Professor Floud worries about part-time students, who are more widely dispersed and have less chance than full-timers of moving to a research-active department. "It's dangerous in principle and likely to discriminate against universities that have large numbers of part-time research students," he says.
Postgraduates are opposed to the recommendation on the grounds that it will reduce choice because it will concentrate funding in the research-rich institutions.
Ewan Gillon, general secretary of the National Postgraduate Committee, says: "Because a department receives a rating of 3 or above there is no guarantee that it will offer appropriate support to the research students in the way of facilities and good supervision."
Another vice chancellor, Kenneth Edwards, of the University of Leicester, although generally in favour of the recommendations, is concerned that greater concentration of postgraduates would work against flexibility for the department. "If a department has managed to produce a lot of good research, having got a grade 2, it will be difficult for it to progress," he said.
This proposal from the Harris review has many supporters, however. It is consistent with a report last month from the leading British academies which called for an end to research council funding of departments which fall below the 3 rating. "I am very comfortable with it," says Maxwell Irvine, principal of Aberdeen University.
The best thing you could do for a postgraduate student on a discipline-based course is to put him or her in touch with a leading mind in that field, he says.
"I know from my own experience I had good teachers and I had bad teachers," said Professor Irvine. "I learned more from what might be regarded as the bad teacher who was the outstanding intellect in my field at the time.
"At the end of the day in higher education the ultimate quality is the quality of the intellect and the quality of the mind you can draw into the system. It would be wonderful if they were always brilliant communicators, but at least proximity to them might allow some of their thinking to rub off."

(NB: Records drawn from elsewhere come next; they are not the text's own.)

(** * makeepub: source providers, heading detection and chapter segmentation

    A shallow embedding of [main.go].  Go strings are byte sequences and are
    modelled as [list ascii]; Go [int] values that are only compared are [Z];
    a Go [error] is a value of type [error], [nil] being [None]. *)

From Stdlib Require Import Ascii String List ZArith Lia Bool.
Import ListNotations.

Local Open Scope char_scope.
Local Open Scope list_scope.

(** A Go string literal. *)
Definition str (s : string) : list ascii := list_ascii_of_string s.

Definition bytes_eqb (a b : list ascii) : bool :=
  if list_eq_dec ascii_dec a b then true else false.

(** ** The fragment of Go's [regexp] used by [reHeader] and [reBody]

    Both patterns are anchored at both ends ([^] ... [$]), contain no
    alternation, repeat single character classes only, and their capture
    groups are not nested.  A pattern is therefore a sequence of
    instructions, matched by backtracking with the greedy choice tried
    first, which is the leftmost-first match Go's engine reports. *)
Module Regexp.

Inductive inst : Type :=
| Lit (c : ascii)              (* a literal byte *)
| Cls (p : ascii -> bool)      (* a character class, one byte *)
| Star (p : ascii -> bool)     (* a starred class, greedy *)
| GroupOpen                    (* an opening parenthesis *)
| GroupClose.                  (* a closing parenthesis *)

Definition prog := list inst.

(** [star p k s]: consume as many bytes in [p] as possible, then continue
    with [k]; on failure give one byte back and retry. *)
Fixpoint star {R : Type} (p : ascii -> bool) (k : list ascii -> option R)
         (s : list ascii) : option R :=
  match s with
  | x :: s' =>
      if p x
      then match star p k s' with
           | Some r => Some r
           | None => k s
           end
      else k s
  | [] => k []
  end.

(** [run re s opens caps]: match all of [s] against [re].  [opens] holds,
    for each group opened and not yet closed, the input that remained when
    it was opened; [caps] holds the text of the groups closed so far. *)
Fixpoint run (re : prog) (s : list ascii) (opens : list (list ascii))
         (caps : list (list ascii)) : option (list (list ascii)) :=
  match re with
  | [] => match s with [] => Some caps | _ :: _ => None end
  | Lit c :: re' =>
      match s with
      | x :: s' => if Ascii.eqb x c then run re' s' opens caps else None
      | [] => None
      end
  | Cls p :: re' =>
      match s with
      | x :: s' => if p x then run re' s' opens caps else None
      | [] => None
      end
  | Star p :: re' => star p (fun s' => run re' s' opens caps) s
  | GroupOpen :: re' => run re' s (s :: opens) caps
  | GroupClose :: re' =>
      match opens with
      | s0 :: os =>
          run re' s os (caps ++ [firstn (length s0 - length s) s0])
      | [] => None
      end
  end.

(** [re.MatchString(l)] *)
Definition MatchString (re : prog) (l : list ascii) : bool :=
  match run re l [] [] with Some _ => true | None => false end.

(** [re.FindStringSubmatch(l)]: [nil] or the whole match followed by the
    groups; the whole match of an anchored pattern is the line itself. *)
Definition FindStringSubmatch (re : prog) (l : list ascii)
  : option (list (list ascii)) :=
  match run re l [] [] with
  | Some caps => Some (l :: caps)
  | None => None
  end.

End Regexp.
Import Regexp.

Definition tab : ascii := "009".

(** [[ \t]] *)
Definition is_blank (c : ascii) : bool := Ascii.eqb c " " || Ascii.eqb c tab.
(** [[hH]] *)
Definition is_hH (c : ascii) : bool := Ascii.eqb c "h" || Ascii.eqb c "H".
(** [[1-6]] *)
Definition is_1to6 (c : ascii) : bool :=
  (49 <=? N_of_ascii c)%N && (N_of_ascii c <=? 54)%N.
(** [[^>]] and [[^<]] *)
Definition not_gt (c : ascii) : bool := negb (Ascii.eqb c ">").
Definition not_lt (c : ascii) : bool := negb (Ascii.eqb c "<").
(** One letter under [(?i)]: none of b, o, d, y has a fold outside ASCII. *)
Definition fold (lo up : ascii) (c : ascii) : bool :=
  Ascii.eqb c lo || Ascii.eqb c up.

The review's other recommendations - including laying down a code of practice for postgraduate research which would require universities to have in place facilities and supervision arrangements - have been widely welcomed. So has the proposal for a directory of postgraduate courses and for clarification in postgraduate terminology. The recommendation is for taught masters courses to be given an "M" title, and for masters degrees containing an element of personal work to be called an MA or MSc.
Behind the report, sponsored by Hefce, the Committee of Vice Chancellors and Principals and the Standing Conference of Principals, lies concern at the effect of mushrooming postgraduate education in Britain.

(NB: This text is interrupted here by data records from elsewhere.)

(** * Error handling in the notes lesson application

    A shallow embedding of [app.js], of [routes/notes.js] and of the
    middleware snippets of the lesson's README, with the properties of
    the error-propagation chain: route handlers, the catch-all 404
    middleware and the centralized error middleware.

    What is modelled of the host framework: a chain of layers tried in
    registration order; a layer is entered when its method and path
    match; a handler answers ([res.json]), passes on ([next()]),
    delegates an error ([next(err)]) or, for an [async] handler, leaves
    a rejected promise behind.  Paths are matched segment by segment,
    literal segments without regard to ASCII case, one trailing slash
    allowed; parameter values are taken verbatim (no percent-decoding).
    The framework's own HEAD and OPTIONS fallbacks are not modelled, and
    numbers are integers.  The theorems that range over every request
    keep to the requests on which this reading and the framework
    agree: methods other than HEAD and OPTIONS, and paths whose
    segments are not empty and need no escaping ([plain_target]).
    [res.status(s).json(b)] is taken to succeed and to carry its body,
    as it does for the error statuses 400 to 599. *)

From Stdlib Require Import String Ascii List ZArith Bool Lia DecimalString DecimalNat.
Import ListNotations.
Open Scope string_scope.
Set Warnings "-register-all".

(** ** JavaScript values *)

Module Js.

Inductive value : Type :=
| Undefined
| Null
| Bool (b : bool)
| Num (z : Z)
| Str (s : string)
| Arr (items : list value)
| Obj (fields : list (string * value)).

(** [!!v]: the falsy values are [undefined], [null], [false], [0]
    and the empty string. *)
Definition truthy (v : value) : bool :=
  match v with
  | Undefined | Null => false
  | Bool b => b
  | Num z => negb (z =? 0)%Z
  | Str s => negb (s =? "")
  | Arr _ | Obj _ => true
  end.

(** [a || b] *)
Definition or (a b : value) : value := if truthy a then a else b.

Fixpoint lookup (k : string) (fields : list (string * value)) : value :=
  match fields with
  | [] => Undefined
  | (k', v) :: rest => if k' =? k then v else lookup k rest
  end.

(** [v.k] for the keys the handlers read ([status], [message],
    [title], [body]): a field of an object, [undefined] on a
    primitive.  Reading a property of [null] or [undefined] throws:
    neither is ever delegated as an error, and [createNote] spells the
    throw out for [req.body]. *)
Definition get (v : value) (k : string) : value :=
  match v with
  | Obj fields => lookup k fields
  | _ => Undefined
  end.

(** [String(n)] for a non-negative integer. *)
Definition String_ (n : nat) : string :=
  NilZero.string_of_uint (Nat.to_uint n).

(** [new Error(message)] *)
Definition Error (message : string) : value :=
  Obj [("message", Str message)].

(** [err.status = s] on an object without a [status] field. *)
Definition set_status (err : value) (s : value) : value :=
  match err with
  | Obj fields => Obj (fields ++ [("status", s)])
  | _ => err
  end.

(** A promise, settled: timers are not modelled. *)
Inductive promise (A : Type) : Type :=
| Resolved (a : A)
| Rejected (reason : value).
Arguments Resolved {A} a.
Arguments Rejected {A} reason.

End Js.

(** ** Notes *)

Record Note : Type := mkNote {
  id : string;
  title : Js.value;
  body : Js.value
}.

Definition note_json (n : Note) : Js.value :=
  Js.Obj [("id", Js.Str (id n)); ("title", title n); ("body", body n)].

(** The fake data store of [routes/notes.js]. *)
Definition notes : list Note :=
  [ mkNote "1" (Js.Str "Grocery") (Js.Str "Buy milk");
    mkNote "2" (Js.Str "Workout") (Js.Str "Leg day") ].

(** [arr.find(n => n.id === wanted)] *)
Definition find_by_id (arr : list Note) (wanted : string) : option Note :=
  List.find (fun n => id n =? wanted) arr.

(** The module-level [notes] array as it stands at some moment. *)
Definition Store : Type := list Note.

(** ** Requests and paths *)

Record Request : Type := mkRequest {
  method : string;        (* [req.method], upper case: GET, POST, ... *)
  url : string;           (* [req.url]: the request target, query included *)
  req_body : Js.value     (* [req.body] as the JSON body parser leaves it *)
}.

Definition GET (target : string) : Request :=
  mkRequest "GET" target Js.Undefined.

Definition POST (target : string) (json : Js.value) : Request :=
  mkRequest "POST" target json.

(** The target up to its query string. *)
Fixpoint pathname (target : string) : string :=
  match target with
  | EmptyString => EmptyString
  | String c rest =>
      if Ascii.eqb c "?" then EmptyString else String c (pathname rest)
  end.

One-fifth of students are postgraduates. The number of postgraduate students has tripled in 15 years as young people have opted for taught masters and conversion courses to improve their chances of a decent job.

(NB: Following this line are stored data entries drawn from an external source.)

Lemma sort_by_sorted {A} (key : A → string) l : StronglySorted (key_le key) (sort_by key l).
Proof. apply StronglySorted_merge_sort; apply _. Qed.

Lemma NoDup_fmap_inj {A B} (f : A → B) (l : list A) x y :
  NoDup (f <$> l) → x ∈ l → y ∈ l → f x = f y → x = y.
Proof.
  intros Hnd [i Hi]%list_elem_of_lookup [j Hj]%list_elem_of_lookup Hf.
  assert (i = j) as ->; [|congruence].
  eapply NoDup_lookup; [done| |]; rewrite list_lookup_fmap.
  - by rewrite Hi.
  - by rewrite Hj, Hf.
Qed.

Lemma sort_by_unique {A} (key : A → string) l1 l2 :
  NoDup (key <$> l1) → l1 ≡ₚ l2 → sort_by key l1 = sort_by key l2.
Proof.
  intros Hnd Hp.
  eapply (StronglySorted_unique_strong (key_le key)); [|apply sort_by_sorted..|].
  - intros x y Hx Hy Hxy Hyx.
    rewrite (sort_by_perm key l1) in Hx. rewrite (sort_by_perm key l2), <-Hp in Hy.
    eapply NoDup_fmap_inj; [done..|]. unfold key_le in *. by apply (anti_symm String.le).
  - by rewrite !sort_by_perm.
Qed.

Lemma sort_strings_perm l : sort_strings l ≡ₚ l.
Proof. apply merge_sort_Permutation. Qed.

Lemma sort_strings_unique l1 l2 : l1 ≡ₚ l2 → sort_strings l1 = sort_strings l2.
Proof.
  intros Hp. eapply (StronglySorted_unique String.le).
  - apply StronglySorted_merge_sort; apply _.
  - apply StronglySorted_merge_sort; apply _.
  - by rewrite !sort_strings_perm.
Qed.

Lemma sort_ints_perm l : sort_ints l ≡ₚ l.
Proof. apply merge_sort_Permutation. Qed.

Lemma sort_ints_sorted l : StronglySorted Z.le (sort_ints l).
Proof. apply StronglySorted_merge_sort; apply _. Qed.

Lemma sort_ints_unique l1 l2 : l1 ≡ₚ l2 → sort_ints l1 = sort_ints l2.
Proof.
  intros Hp. eapply (StronglySorted_unique Z.le); [apply sort_ints_sorted..|].
  by rewrite !sort_ints_perm.
Qed.

#[export] Instance sort_strings_proper : Proper ((≡ₚ) ==> (=)) sort_strings.
Proof. intros l1 l2. apply sort_strings_unique. Qed.
#[export] Instance sort_ints_proper : Proper ((≡ₚ) ==> (=)) sort_ints.
Proof. intros l1 l2. apply sort_ints_unique. Qed.

(** A sorted list without duplicates is strictly sorted. *)
Lemma sort_ints_strict l : NoDup l → StronglySorted Z.lt (sort_ints l).
Proof.
  intros Hnd. rewrite <-(sort_ints_perm l) in Hnd.
  pose proof (sort_ints_sorted l) as Hs. induction Hs as [|x k Hs IH Hall]; constructor.
  - apply IH. by inversion Hnd.
  - inversion_clear Hnd as [|?? Hnotin _]. rewrite Forall_forall in Hall |- *.
    intros y Hy. specialize (Hall y Hy). assert (x ≠ y); [by intros ->|lia].
Qed.

(** ** Lists and maps *)

(** [P] holds of every element and of what comes before it: the shape of the statements
    about traces of events. *)
Definition each_after {A} (P : list A → A → Prop) (l : list A) : Prop :=
  ∀ l1 x l2, l = l1 ++ x :: l2 → P l1 x.

Lemma each_after_nil {A} (P : list A → A → Prop) : each_after P [].
Proof. by intros [|??] x l2. Qed.

Lemma each_after_snoc {A} (P : list A → A → Prop) l x :
  each_after P l → P l x → each_after P (l ++ [x]).
Proof.
  intros Hl Hx l1 y l2 Heq. destruct l2 as [|z l2 _] using rev_ind.
  - by apply app_inj_tail in Heq as [-> ->].
  - rewrite app_comm_cons, app_assoc in Heq. apply app_inj_tail in Heq as [-> _]. by eapply Hl.
Qed.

That boom has created a crisis in funding. The lack of any cap on postgraduate numbers means that students simply roll up for their masters with their fees following them for example from the research councils or their own pockets, but with no new funding for the extra teaching load.
The committee concluded that the situation is untenable. It has recommended that public funding of taught postgraduate courses be separated from that of undergraduate degrees to prevent further erosion of the unit of resource and that it be set for the system as a whole and for individual institutions.
Martin Harris is adamant it does not mean an end to growth. "We tried to find a way in which that immense vitality and ingenuity in the new postgraduate sector could be maintained," he said.
Therefore the committee turned against capping numbers, but said any institution which wanted to continue to expand would have to find the money from efficiency gains or from charging higher fees.